Worthy of its name, the varroa destructor mite carries a virus that can destroy the colony from within. But the presence of the parasite is noticed by the colony’s healthy bees, who change their behavior to limit viral transmission, according to a suite of experiments led by Michelina Pusceddu and Alberto Satta, agricultural researchers at the University of Sassari, Italy, along with colleagues at three other European universities. “Varroa destructor is among the most serious threats to honey bees world-wide and has played a fundamental role in the decline of honey bee colonies all over the Northern Hemisphere in the past decades,” they write.
It’s a scientific parable for our times: A deadly virus descends on us out of the blue and exploits our social habits to expand its territory and reproduce. We’d be goners, except that evolutionarily speaking, a social species has a couple of ways to fight back. In some social animals, like ants, chimps and gorillas, the infected animal acts first: It might move slowly and look a little mangy, or skulk off to self-isolate. Other members of the group then know to avoid it.
But in the noble honeybee, the pest’s intrusion immediately alters the behavior of the healthy forager bees, who know their colony members by smell and can distinguish between the scent of healthy nest mates and those carrying parasites. The presence of the parasite in the colony prompts them to shift their activities away from the uninfected and more vulnerable members of the hive—the queen, the babies and their nurses.
The study’s authors call this change in the healthy bees’ behavior social distancing, and they expected to see more of it in the infested hives. Their experiment consisted of observing the behavior of bees in six colonies. Half of the hives had been regularly treated with oxalic acid, a natural pesticide, to make sure they were mite-free. A varroa destructor infestation bloomed naturally in the other three hives. The researchers videorecorded what went on in the hives over three consecutive days.

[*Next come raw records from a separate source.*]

Example dirname_samples :
  os_path.dirname "/srv/proj/tools/install-vcpkg.py" = "/srv/proj/tools"
  /\ os_path.dirname "/install-vcpkg.py" = "/"
  /\ os_path.dirname "install-vcpkg.py" = ""
  /\ os_path.dirname "//install-vcpkg.py" = "//"
  /\ os_path.dirname "/a//b" = "/a".
Proof. repeat split; reflexivity. Qed.

Example normpath_samples :
  os_path.normpath "//a/../../b//c/" = "//b/c"
  /\ os_path.normpath "///a/../../b//c/" = "/b/c"
  /\ os_path.normpath "a/../../b" = "../b"
  /\ os_path.normpath "" = ".".
Proof. repeat split; reflexivity. Qed.

Example join_samples :
  os_path.join "/a/" "b" = "/a/b"
  /\ os_path.join "" "b" = "b"
  /\ os_path.join "/a" "/b" = "/b"
  /\ os_path.join "/a" "b" = "/a/b".
Proof. repeat split; reflexivity. Qed.

Example sample_paths :
  tools_dir on_linux = "/srv/proj/tools"
  /\ vcpkg_dir on_linux = "/srv/proj/tools/vcpkg"
  /\ bootstrap_script "Linux" (vcpkg_dir on_linux)
     = "/srv/proj/tools/vcpkg/bootstrap-vcpkg.sh"
  /\ bootstrap_script "Windows" (vcpkg_dir on_windows)
     = "/srv/proj/tools/vcpkg/bootstrap-vcpkg.bat".
Proof. repeat split; reflexivity. Qed.

(** A first run clones and bootstraps; a second run, in the world the
    first one left, only bootstraps. *)
Example first_and_second_run :
  started (run_log on_linux fresh_checkout)
  = [ clone_command "/srv/proj/tools/vcpkg";
      ["/srv/proj/tools/vcpkg/bootstrap-vcpkg.sh"; "-disableMetrics"] ]
  /\ started (run_log on_linux (run_world on_linux fresh_checkout))
     = [ ["/srv/proj/tools/vcpkg/bootstrap-vcpkg.sh"; "-disableMetrics"] ].
Proof. split; reflexivity. Qed.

Forager bees are the explorers who leave the hive to find the nectar that nourishes the colony. Upon their return, they communicate where the sweetest flowers are, how big the nectar cache is and whether more foragers are needed. They do this by executing a waggle and vibration dance in the shape of a figure eight.
The comparison among hives revealed a stark difference in the forager bees’ dances, depending on the presence of infection. When the researchers compared the varroa-infested hives with uninfested ones, they found that the number of foraging dances was the same in the two groups, but the location of the dance floor differed. In the infected hives, the foragers were more likely to stay on the perimeter of the hive. In the uninfected hives, the foragers danced and waggled to their hearts’ content in the inner sanctum.
“The frequency of dances on the outermost frames is about 70% in infested colonies, compared with 10% in the uninfested colonies. So I would say that the probability of foragers being at the outer limits of the hive in infested colonies is seven times as likely as in uninfested colonies,” wrote Dr. Satta in an email.
Even one-day-old bees changed their behavior when detecting infection around them. They groomed each other more—which removed the mites—and fed and rubbed their antennae against nest-mates less. In other words, the presence of disease changed their social habits. If one-day-old honeybees can do it, so can we.